Within the records below is a range that opens at the line with "block: the first" and closes at the line with "exists op, cl.". Return that range word for word, both ends included, and only that range.

Supplied entries »
::::::::

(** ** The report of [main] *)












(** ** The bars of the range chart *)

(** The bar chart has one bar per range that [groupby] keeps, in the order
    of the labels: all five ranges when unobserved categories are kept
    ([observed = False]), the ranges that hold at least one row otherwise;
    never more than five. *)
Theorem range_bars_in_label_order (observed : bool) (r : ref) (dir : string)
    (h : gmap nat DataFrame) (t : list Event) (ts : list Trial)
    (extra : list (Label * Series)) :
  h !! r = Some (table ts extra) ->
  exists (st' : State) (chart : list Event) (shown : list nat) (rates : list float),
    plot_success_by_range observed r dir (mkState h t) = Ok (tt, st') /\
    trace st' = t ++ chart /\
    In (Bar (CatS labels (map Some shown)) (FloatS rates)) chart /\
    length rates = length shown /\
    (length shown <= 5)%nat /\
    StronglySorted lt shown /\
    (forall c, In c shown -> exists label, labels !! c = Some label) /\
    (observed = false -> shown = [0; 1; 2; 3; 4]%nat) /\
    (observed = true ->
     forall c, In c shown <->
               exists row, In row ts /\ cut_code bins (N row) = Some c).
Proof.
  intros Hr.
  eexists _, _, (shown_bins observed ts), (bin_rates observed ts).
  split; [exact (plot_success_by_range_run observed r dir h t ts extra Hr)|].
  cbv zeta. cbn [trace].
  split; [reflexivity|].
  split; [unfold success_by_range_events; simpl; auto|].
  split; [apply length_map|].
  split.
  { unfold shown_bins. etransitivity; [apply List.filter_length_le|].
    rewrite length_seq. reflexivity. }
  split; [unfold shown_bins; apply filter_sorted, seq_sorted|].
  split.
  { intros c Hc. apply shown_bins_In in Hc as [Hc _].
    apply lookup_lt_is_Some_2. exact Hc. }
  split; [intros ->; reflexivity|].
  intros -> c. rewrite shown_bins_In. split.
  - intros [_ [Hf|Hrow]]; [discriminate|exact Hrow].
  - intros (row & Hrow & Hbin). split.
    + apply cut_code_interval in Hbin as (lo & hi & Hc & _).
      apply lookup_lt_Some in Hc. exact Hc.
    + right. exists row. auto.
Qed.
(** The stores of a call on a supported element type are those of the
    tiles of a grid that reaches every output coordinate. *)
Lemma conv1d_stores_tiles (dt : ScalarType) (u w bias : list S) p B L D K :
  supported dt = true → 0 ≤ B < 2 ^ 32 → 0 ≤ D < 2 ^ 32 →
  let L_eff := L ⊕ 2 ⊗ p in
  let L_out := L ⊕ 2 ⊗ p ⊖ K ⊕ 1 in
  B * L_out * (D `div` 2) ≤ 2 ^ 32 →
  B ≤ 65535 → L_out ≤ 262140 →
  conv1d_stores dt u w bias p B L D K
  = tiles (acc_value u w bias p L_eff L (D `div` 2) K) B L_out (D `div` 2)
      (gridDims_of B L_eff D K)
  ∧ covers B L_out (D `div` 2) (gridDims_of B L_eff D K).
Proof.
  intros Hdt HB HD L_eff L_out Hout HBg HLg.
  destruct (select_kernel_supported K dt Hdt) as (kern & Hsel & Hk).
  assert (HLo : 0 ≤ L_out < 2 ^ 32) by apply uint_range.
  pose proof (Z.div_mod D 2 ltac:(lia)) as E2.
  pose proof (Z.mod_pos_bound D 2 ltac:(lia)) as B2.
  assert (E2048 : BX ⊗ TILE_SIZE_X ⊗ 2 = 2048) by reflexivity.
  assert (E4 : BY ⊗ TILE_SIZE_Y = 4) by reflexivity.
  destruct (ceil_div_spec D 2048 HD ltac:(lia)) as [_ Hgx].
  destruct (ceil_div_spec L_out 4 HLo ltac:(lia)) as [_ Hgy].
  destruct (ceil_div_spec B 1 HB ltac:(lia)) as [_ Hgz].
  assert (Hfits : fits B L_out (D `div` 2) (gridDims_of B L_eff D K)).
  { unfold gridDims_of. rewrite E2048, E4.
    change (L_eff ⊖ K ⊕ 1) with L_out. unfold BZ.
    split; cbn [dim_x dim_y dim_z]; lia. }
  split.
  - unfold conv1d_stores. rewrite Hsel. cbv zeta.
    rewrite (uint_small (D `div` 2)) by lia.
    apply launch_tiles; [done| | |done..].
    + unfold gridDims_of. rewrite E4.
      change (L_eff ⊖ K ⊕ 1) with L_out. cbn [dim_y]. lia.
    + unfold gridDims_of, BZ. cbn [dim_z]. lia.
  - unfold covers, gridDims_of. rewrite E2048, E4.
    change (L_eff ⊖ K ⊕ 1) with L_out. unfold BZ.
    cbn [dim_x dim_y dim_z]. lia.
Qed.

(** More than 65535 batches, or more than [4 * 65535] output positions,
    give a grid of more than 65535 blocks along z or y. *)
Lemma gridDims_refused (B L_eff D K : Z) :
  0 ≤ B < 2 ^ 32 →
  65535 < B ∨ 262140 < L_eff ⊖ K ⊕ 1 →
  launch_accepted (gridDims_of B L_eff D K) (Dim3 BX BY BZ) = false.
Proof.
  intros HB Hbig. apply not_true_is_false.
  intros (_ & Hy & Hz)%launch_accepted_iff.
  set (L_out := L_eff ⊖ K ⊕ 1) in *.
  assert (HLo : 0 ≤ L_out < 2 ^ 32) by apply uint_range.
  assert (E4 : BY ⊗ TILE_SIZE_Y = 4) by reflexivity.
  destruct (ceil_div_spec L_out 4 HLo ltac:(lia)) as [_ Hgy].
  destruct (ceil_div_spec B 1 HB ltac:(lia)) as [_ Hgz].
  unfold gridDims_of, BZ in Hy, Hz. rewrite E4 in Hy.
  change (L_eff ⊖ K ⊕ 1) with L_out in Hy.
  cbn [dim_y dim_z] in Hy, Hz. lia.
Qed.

::::::::

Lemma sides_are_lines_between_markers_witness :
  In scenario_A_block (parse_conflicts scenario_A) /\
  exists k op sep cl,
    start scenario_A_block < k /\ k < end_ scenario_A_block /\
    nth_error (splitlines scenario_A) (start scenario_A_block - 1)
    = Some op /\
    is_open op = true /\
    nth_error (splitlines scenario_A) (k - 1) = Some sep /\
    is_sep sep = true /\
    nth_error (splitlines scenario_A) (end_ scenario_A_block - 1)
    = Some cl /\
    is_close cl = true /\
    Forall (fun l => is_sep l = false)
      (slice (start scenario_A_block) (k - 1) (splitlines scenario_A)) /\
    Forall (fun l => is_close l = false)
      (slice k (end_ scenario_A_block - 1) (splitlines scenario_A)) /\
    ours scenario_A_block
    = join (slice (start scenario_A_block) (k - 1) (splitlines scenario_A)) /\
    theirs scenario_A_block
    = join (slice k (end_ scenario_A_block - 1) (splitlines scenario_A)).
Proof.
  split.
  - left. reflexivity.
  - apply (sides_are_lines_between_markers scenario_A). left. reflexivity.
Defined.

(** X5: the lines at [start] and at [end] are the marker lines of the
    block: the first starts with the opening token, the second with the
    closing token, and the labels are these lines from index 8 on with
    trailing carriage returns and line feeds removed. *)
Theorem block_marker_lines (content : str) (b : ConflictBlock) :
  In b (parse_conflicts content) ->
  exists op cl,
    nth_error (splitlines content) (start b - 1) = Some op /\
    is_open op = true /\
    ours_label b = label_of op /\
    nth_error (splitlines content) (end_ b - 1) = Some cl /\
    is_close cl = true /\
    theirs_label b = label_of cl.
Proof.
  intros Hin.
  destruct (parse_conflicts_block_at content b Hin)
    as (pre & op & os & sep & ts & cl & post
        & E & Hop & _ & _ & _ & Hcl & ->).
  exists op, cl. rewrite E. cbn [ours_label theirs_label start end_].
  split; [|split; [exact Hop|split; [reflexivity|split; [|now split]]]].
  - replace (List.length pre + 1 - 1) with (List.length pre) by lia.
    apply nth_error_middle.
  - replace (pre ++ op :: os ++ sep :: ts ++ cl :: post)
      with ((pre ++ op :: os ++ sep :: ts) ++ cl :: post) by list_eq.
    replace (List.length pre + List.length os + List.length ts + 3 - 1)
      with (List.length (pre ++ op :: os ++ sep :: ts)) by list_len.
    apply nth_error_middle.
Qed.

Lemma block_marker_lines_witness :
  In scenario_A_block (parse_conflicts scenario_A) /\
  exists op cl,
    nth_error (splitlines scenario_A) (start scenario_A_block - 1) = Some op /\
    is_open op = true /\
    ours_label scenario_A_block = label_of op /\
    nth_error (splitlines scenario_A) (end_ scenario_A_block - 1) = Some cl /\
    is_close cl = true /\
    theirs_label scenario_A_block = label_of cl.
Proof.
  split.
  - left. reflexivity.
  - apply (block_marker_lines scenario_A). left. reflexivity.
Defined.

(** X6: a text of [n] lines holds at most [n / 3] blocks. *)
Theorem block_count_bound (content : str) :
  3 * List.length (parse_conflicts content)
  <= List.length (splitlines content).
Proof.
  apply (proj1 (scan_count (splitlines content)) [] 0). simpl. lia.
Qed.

::::::::

Response below »
    block: the first starts with the opening token, the second with the
    closing token, and the labels are these lines from index 8 on with
    trailing carriage returns and line feeds removed. *)
Theorem block_marker_lines (content : str) (b : ConflictBlock) :
  In b (parse_conflicts content) ->
  exists op cl,
    nth_error (splitlines content) (start b - 1) = Some op /\
    is_open op = true /\
    ours_label b = label_of op /\
    nth_error (splitlines content) (end_ b - 1) = Some cl /\
    is_close cl = true /\
    theirs_label b = label_of cl.
Proof.
  intros Hin.
  destruct (parse_conflicts_block_at content b Hin)
    as (pre & op & os & sep & ts & cl & post
        & E & Hop & _ & _ & _ & Hcl & ->).
  exists op, cl. rewrite E. cbn [ours_label theirs_label start end_].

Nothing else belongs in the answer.